I wonder if years from now, when we look back on these bleak months of the pandemic, we will recognize these days of waiting … waiting for a vaccine … waiting for a cure … waiting for a return to our normal social lives … I wonder if we will recognize them as paradoxical treasures. Learning to wait for God is akin to learning a new form of physical exercise. Waiting is a muscle, and it has to be worked, toned, sculpted, and shaped over a sustained period of time. To sit and wait for God … not in bitterness, not with cynicism, not in fake and frozen piety … is serious spiritual work. But it is the invitation of Advent. To wait.
Advent … this Advent like all other Advents … is a time of hope. Hope for something that is promised by God and anticipated, but not yet fully realized and present. During the first Advent, as Mary became aware of the growing life within her, hope grew literally and figuratively. God grew, unseen, yet present. Mary’s swelling pregnancy suggested that the hope was well-founded and that God would indeed come.
Today … during this season of Advent … we wait with hope once more for God to be fully revealed in our lives, our communities, and our world. We hope for what we do not have, trusting that God’s promises will come to full term, and be born kicking and screaming into our darkness. This is precious and requires us to pay attention to the signs of hope around us, as Jesus taught in Mark in this week's gospel.

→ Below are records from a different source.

(* ===== verification/EndToEnd.v ===== *)
(** * First contact, end to end

    How the command-line client ([pqmsg-cli/src/main.rs]) joins the handshake
    and the session: the initiator's session starts from its identity key and
    the responder's signed prekey, the responder's from its signed prekey and
    the initiator's identity key, both with the mandatory post-quantum ratchet
    and a window of 512 skipped keys. *)

From Stdlib Require Import Strings.Byte.
From S2P Require Import Prelude Bytes Errors Tlv Crypto Toy Alg Aead.
From S2P Require Import Wire Ratchet PqRatchet Session SessionRun Conversation Keys Handshake.
Local Open Scope N_scope.

Definition CLI_MAX_SKIPPED : N := 512.

Definition mandatory_pq_ratchet_state (local_pq_prekey : KEMPreKey) (remote_public_key : bytes)
    : PqRatchetState :=
  {| interval := DEFAULT_PQ_RATCHET_INTERVAL;
     local_public_key := kpk_public_key local_pq_prekey;
     local_secret_key := kpk_secret_key local_pq_prekey;
     remote_public_key := remote_public_key;
     local_key_history := [];
     max_key_history := DEFAULT_PQ_RATCHET_KEY_HISTORY;
     last_remote_update_msg_num := 0 |}.

Section FirstContact.
Context `{P : Primitives}.

(** The session the sender saves after [alice_initiate]. *)
Definition initiator_session (session_key : bytes) (identity : IdentityKeyPair)
    (local_pq_signed_prekey : KEMPreKey) (prekey_bundle : PreKeyBundle) (kem : KemProvider)
    : res SessionState :=
  let? sec := IdentityKeyPair_require_secret_key identity in
  let local_dh := {| public := ik_public_key identity; secret := sec |} in
  let? suite := suite_id (pb_suite prekey_bundle) in
  from_handshake_with_suite_with_pq_ratchet Initiator session_key local_dh
    (pb_signed_prekey prekey_bundle) suite CLI_MAX_SKIPPED
    (mandatory_pq_ratchet_state local_pq_signed_prekey (pb_pq_signed_prekey prekey_bundle)) kem.

(** The session the receiver saves after [bob_receive]. *)
Definition responder_start (kem : KemProvider) (spk : OneTimePreKey) (pqspk : KEMPreKey) (initial : InitialMessage)
    (responder : ResponderOutput) : res SessionState :=
  let? sec := OneTimePreKey_require_secret_key spk in
  let local_dh := {| public := otpk_public_key spk; secret := sec |} in
  from_handshake_with_suite_with_pq_ratchet Responder (ro_session_key responder)
    local_dh (im_ik_a_pub initial) (im_suite_id initial) CLI_MAX_SKIPPED
    (mandatory_pq_ratchet_state pqspk (im_pq_ratchet_pub_a initial)) kem.

(** What the receiver does with an initial message: the one-time prekey is
    always passed as absent. *)
Definition responder_session (kem : KemProvider) (identity : IdentityKeyPair) (spk : OneTimePreKey)
    (pqspk : KEMPreKey) (initial : InitialMessage) : res (bytes * SessionState) :=
  let? responder := bob_receive kem identity spk pqspk None initial in
  let? session := responder_start kem spk pqspk initial responder in
  Ok (ro_plaintext responder, session).

Context `{!PrimitiveLaws P}.

Lemma pq_session_ok (role : SessionRole) (rk : bytes) (kp : DhKeyPair) (remote : bytes)
    (suite max : N) (q : PqRatchetState) (K : KemProvider) :
  ∃ s, from_handshake_with_suite_with_pq_ratchet role rk kp remote suite max q K = Ok s.
Proof.
  unfold from_handshake_with_suite_with_pq_ratchet,
    from_handshake_with_suite_and_wire_version_with_pq_ratchet.
  destruct (from_handshake_ok role rk kp remote suite WIRE_VERSION max)
    as (s & ? & ? & ? & ? & -> & _). eauto.
Qed.

(** What an initiator's message says, whatever the verifier and the provider. *)
Lemma alice_initiate_message (verify : Verifier) (K : KemProvider) (na nb pq payload : bytes)
    (ika : IdentityKeyPair) (bundle : PreKeyBundle) (g g' : rng) (out : InitiatorOutput) :
  alice_initiate verify K na nb ika pq bundle payload g = (Ok out, g') →
  im_ik_a_pub (io_initial_message out) = ik_public_key ika ∧
  suite_id (pb_suite bundle) = Ok (im_suite_id (io_initial_message out)) ∧
  im_sender_id (io_initial_message out) = na ∧ im_recipient_id (io_initial_message out) = nb.
Proof.
  unfold alice_initiate. destruct (negb _); [done|].
  destruct (suite_id (pb_suite bundle)) as [i|]; [|done].
  destruct (validate_prekey_bundle_signatures _ _); [|done].
  destruct (IdentityKeyPair_require_secret_key ika); [|done].
  destruct (generate_keypair g) as [ek g1].
  destruct (kem_encapsulate K _ g1) as [[e|] g2]; [|done].
  destruct (hkdf_sha256_32 _ _ _) as [sk|]; [|done].
  destruct (associated_data _ _ _ _ _ _ _) as [ad|]; [|done].
  destruct (encrypt_with_rng sk payload ad g2) as [[env|] g3]; [|done].
  by intros [= <- <-].
Qed.

(** What first contact establishes, with or without a one-time prekey: both
    sides get a session, and the two sessions are linked in both directions. *)
Lemma contact_with (otpk : option OneTimePreKey) (K : KemProvider) (KL : KemLaws K) (verify : Verifier) (na nb payload : bytes)
    (ika ikb : IdentityKeyPair) (spk : OneTimePreKey) (pqa pqspk : KEMPreKey) (bundle : PreKeyBundle) (g g2 : rng)
    (e : KemEncapsulation)
    (Hbundle : bundle_of ikb spk pqspk otpk bundle)
    (Hika : dh_keypair_wf (ik_pair ika)) (Hikb : dh_keypair_wf (ik_pair ikb))
    (Hspk : dh_keypair_wf (otpk_pair spk))
    (Hotpk : ∀ o, otpk = Some o → dh_keypair_wf (otpk_pair o))
    (Hpair : kem_pair (kpk_public_key pqspk) (kpk_secret_key pqspk))
    (Hval : validate_prekey_bundle_signatures bundle verify = Ok tt)
    (Hkem : kem_encapsulate K (kpk_public_key pqspk) (generate_keypair g).2 = (Ok e, g2))
    (Hutf : utf8_valid na && utf8_valid nb && utf8_valid (pb_owner_id bundle) = true)
    (Hfits : fits na && fits nb && fits (kpk_public_key pqa) && fits (kem_ciphertext e) &&
             fits (pb_owner_id bundle) = true)
    (Hpay : len payload + 16 ≤ u16_max) :
  ∃ out g' wire a b responder,
    let m := io_initial_message out in
    alice_initiate verify K na nb ika (kpk_public_key pqa) bundle payload g = (Ok out, g') ∧
    InitialMessage_encode m = Ok wire ∧ InitialMessage_decode wire = Ok m ∧
    im_sender_id m = na ∧ im_recipient_id m = nb ∧ suite_id (pb_suite bundle) = Ok (im_suite_id m) ∧
    initiator_session (io_session_key out) ika pqa bundle K = Ok a ∧
    bob_receive K ikb spk pqspk otpk m = Ok responder ∧ ro_plaintext responder = payload ∧
    responder_start K spk pqspk m responder = Ok b ∧
    ∀ gen, ∃ lab lba, net_inv lab lba true CLI_MAX_SKIPPED (net_start a b gen).
Proof.
  destruct (handshake_agree K KL verify na nb (kpk_public_key pqa) payload ika ikb spk pqspk otpk
              bundle g g2 e) as (out & g' & wire & Ha & He & Hd & Hr); try done.
  destruct (alice_initiate_message _ _ _ _ _ _ _ _ _ _ _ Ha) as (Hik & Hsu & Hna & Hnb).
  destruct (suite_id_known (pb_suite bundle)) as (i & _ & Hsu' & Hib & _).
  assert (Hi : im_suite_id (io_initial_message out) = i) by congruence.
  set (m := io_initial_message out) in *.
  destruct (pq_session_ok Initiator (io_session_key out) (ik_pair ika) (pb_signed_prekey bundle)
              i CLI_MAX_SKIPPED (mandatory_pq_ratchet_state pqa (pb_pq_signed_prekey bundle)) K)
    as [a Hsa].
  destruct (pq_session_ok Responder (io_session_key out) (otpk_pair spk) (im_ik_a_pub m) i
              CLI_MAX_SKIPPED (mandatory_pq_ratchet_state pqspk (im_pq_ratchet_pub_a m)) K) as [b Hsb].
  eexists out, g', wire, a, b, _. cbv zeta. fold m. split_and!; [done..| |exact Hr|done| |].
  - unfold initiator_session, IdentityKeyPair_require_secret_key.
    rewrite require_32_ok by apply Hika. by rewrite Hsu'.
  - unfold responder_start, OneTimePreKey_require_secret_key. cbn [ro_session_key].
    rewrite require_32_ok by apply Hspk. rewrite Hi. unfold otpk_pair in Hsb. by rewrite Hsb.
  - intros gen. destruct Hbundle as [_ _ Hbs _ _]. rewrite Hbs in Hsa. rewrite Hik in Hsb.
    destruct (start_pq (io_session_key out) (ik_pair ika) (otpk_pair spk) i WIRE_VERSION CLI_MAX_SKIPPED
      (mandatory_pq_ratchet_state pqa (pb_pq_signed_prekey bundle)) (mandatory_pq_ratchet_state pqspk (im_pq_ratchet_pub_a m))
      K K a b gen)
      as (lab & lba & Hinv & _); [by apply dh_keypair_public_length..|done|exact Hsa|exact Hsb|].
    exists lab, lba. exact Hinv.
Qed.
(** Without a one-time prekey. *)
Lemma contact (K : KemProvider) (KL : KemLaws K) (verify : Verifier) (na nb payload : bytes)
    (ika ikb : IdentityKeyPair) (spk : OneTimePreKey) (pqa pqspk : KEMPreKey) (bundle : PreKeyBundle) (g g2 : rng)
    (e : KemEncapsulation)
    (Hbundle : bundle_of ikb spk pqspk None bundle)
    (Hika : dh_keypair_wf (ik_pair ika)) (Hikb : dh_keypair_wf (ik_pair ikb))
    (Hspk : dh_keypair_wf (otpk_pair spk))
    (Hpair : kem_pair (kpk_public_key pqspk) (kpk_secret_key pqspk))
    (Hval : validate_prekey_bundle_signatures bundle verify = Ok tt)
    (Hkem : kem_encapsulate K (kpk_public_key pqspk) (generate_keypair g).2 = (Ok e, g2))
    (Hutf : utf8_valid na && utf8_valid nb && utf8_valid (pb_owner_id bundle) = true)
    (Hfits : fits na && fits nb && fits (kpk_public_key pqa) && fits (kem_ciphertext e) &&
             fits (pb_owner_id bundle) = true)
    (Hpay : len payload + 16 ≤ u16_max) :
  ∃ out g' wire a b,
    let m := io_initial_message out in
    alice_initiate verify K na nb ika (kpk_public_key pqa) bundle payload g = (Ok out, g') ∧
    InitialMessage_encode m = Ok wire ∧ InitialMessage_decode wire = Ok m ∧
    im_sender_id m = na ∧ im_recipient_id m = nb ∧ suite_id (pb_suite bundle) = Ok (im_suite_id m) ∧
    initiator_session (io_session_key out) ika pqa bundle K = Ok a ∧
    responder_session K ikb spk pqspk m = Ok (payload, b) ∧
    ∀ gen, ∃ lab lba, net_inv lab lba true CLI_MAX_SKIPPED (net_start a b gen).
Proof.
  destruct (contact_with None K KL verify na nb payload ika ikb spk pqa pqspk bundle g g2 e)
    as (out & g' & wire & a & b & responder & Ha & He & Hd & Hna & Hnb & Hsu & Hsa & Hr & Hp & Hsb & Hinv); try done.
  exists out, g', wire, a, b. cbv zeta. split_and!; try done. unfold responder_session. by rewrite Hr, Hsb, Hp.
Qed.
End FirstContact.

(** First contact between two honest clients works end to end. If the
    recipient's published bundle is made from its keys and carries no one-time
    prekey, its signatures verify and the key encapsulation is correct, then
    the sender's initial message, after encoding and decoding, gives the
    recipient the sender's payload and a session; and from these two sessions
    on, after any run of up to 512 messages a side, delivered in any order and
    any number of times, the next delivery returns the message that was sent or
    an error, never another message, and never the same message twice. *)
Theorem first_contact (P : Primitives) (L : PrimitiveLaws P) (K : KemProvider) (KL : KemLaws K)
    (verify : Verifier) (na nb payload : bytes) (ika ikb : IdentityKeyPair) (spk : OneTimePreKey)
    (pqa pqspk : KEMPreKey) (bundle : PreKeyBundle) (g g2 : rng) (e : KemEncapsulation)
    (Hbundle : bundle_of ikb spk pqspk None bundle)
    (Hika : dh_keypair_wf (ik_pair ika)) (Hikb : dh_keypair_wf (ik_pair ikb))
    (Hspk : dh_keypair_wf (otpk_pair spk))
    (Hpair : kem_pair (kpk_public_key pqspk) (kpk_secret_key pqspk))
    (Hval : validate_prekey_bundle_signatures bundle verify = Ok tt)
    (Hkem : kem_encapsulate K (kpk_public_key pqspk) (generate_keypair g).2 = (Ok e, g2))
    (Hutf : utf8_valid na && utf8_valid nb && utf8_valid (pb_owner_id bundle) = true)
    (Hfits : fits na && fits nb && fits (kpk_public_key pqa) && fits (kem_ciphertext e) &&
             fits (pb_owner_id bundle) = true)
    (Hpay : len payload + 16 ≤ u16_max) :
  ∃ out g' wire m a b,
    alice_initiate verify K na nb ika (kpk_public_key pqa) bundle payload g = (Ok out, g') ∧
    InitialMessage_encode (io_initial_message out) = Ok wire ∧
    InitialMessage_decode wire = Ok m ∧
    initiator_session (io_session_key out) ika pqa bundle K = Ok a ∧
    responder_session K ikb spk pqspk m = Ok (payload, b) ∧
    ∀ gen es ev,
      N.of_nat (count_sends Alice (es ++ [ev])) ≤ 512 →
      N.of_nat (count_sends Bob (es ++ [ev])) ≤ 512 →
      let n := (run net_step (net_start a b gen) es).1 in
      outcome_ok true n ev (net_step n ev).2.
Proof.
  destruct (contact K KL verify na nb payload ika ikb spk pqa pqspk bundle g g2 e)
    as (out & g' & wire & a & b & Ha & He & Hd & _ & _ & _ & Hsa & Hsb & Hinv); try done.
  exists out, g', wire, (io_initial_message out), a, b. split_and!; [done..|].
  intros gen es ev Hwa Hwb. destruct (Hinv gen) as (lab & lba & Hnet).
  destruct (run_room_app CLI_MAX_SKIPPED es ev (net_start a b gen) (conj Hwa Hwb)) as [H1 H2].
  by apply (net_step_inv lab lba true CLI_MAX_SKIPPED); [apply run_inv|].
Qed.

Definition toy_bundle_plain : PreKeyBundle :=
  PreKeyBundle_new (lit "bob") (replicate 32 x02) (replicate 32 x03) [x04] [] [] [].

Lemma first_contact_witness :
  ∃ out g' m b,
    alice_initiate (P := Toy) toy_verify ToyKem (lit "alice") (lit "bob") (toy_ik x01) [x06]
      toy_bundle_plain (lit "hi") (0%N : @rng Toy) = (Ok out, g') ∧
    responder_session ToyKem (toy_ik x02) (toy_otpk x03) (toy_kpk x04) m = Ok (lit "hi", b).
Proof.
  edestruct (first_contact Toy ToyLaws ToyKem ToyKemLaws toy_verify (lit "alice") (lit "bob")
               (lit "hi") (toy_ik x01) (toy_ik x02) (toy_otpk x03) (toy_kpk x06) (toy_kpk x04)
               toy_bundle_plain (0%N : @rng Toy))
    as (out & g' & wire & m & a & b & Ha & _ & _ & _ & Hb & _).
  - split; reflexivity.
  - split; reflexivity.
  - split; reflexivity.
  - split; reflexivity.
  - reflexivity.
  - vm_compute. reflexivity.
  - reflexivity.
  - vm_compute. reflexivity.
  - vm_compute. reflexivity.
  - vm_compute. discriminate.
  - exists out, g', m, b. split; [exact Ha|exact Hb].
Defined.

(** With a one-time prekey in the bundle, as [bundle_to_core] puts it there when
    the server hands one out, the receiver of the client derives another key
    and refuses the message. *)
Lemma one_time_prekey_refused :
  match alice_initiate (P := Toy) toy_verify ToyKem (lit "alice") (lit "bob") (toy_ik x01) [x06]
          toy_bundle (lit "hi") (0%N : @rng Toy) with
  | (Ok out, _) =>
      match responder_session ToyKem (toy_ik x02) (toy_otpk x03) (toy_kpk x04)
              (io_initial_message out) with
      | Err err => err = AeadOperation
      | Ok _ => False
      end
  | (Err _, _) => False
  end.
Proof. vm_compute. reflexivity. Qed.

The first step is to remember, acknowledge, and face where we have come from and where we are now. Then we look ahead, with hope, to what we long for and what God has promised.
Finally, Advent prepares us for the God who is coming … a God … a divine presence in our lives … who will turn out to be very different from the one we expect … and maybe very different from the one we even hope to find.
I encourage you, in this Advent … this Advent in the year 2020 … to be patient … be still … hope fiercely. Deep in the gathering dark, something tender is forming. Something beautiful … something for the world's saving … waits to be born. The world … the world out “there,” and the world of our inner psyches … may seem vulnerable. However, it is just that awareness that some things are not “right” that is the opening for the sacred to come into our lives.
Amen.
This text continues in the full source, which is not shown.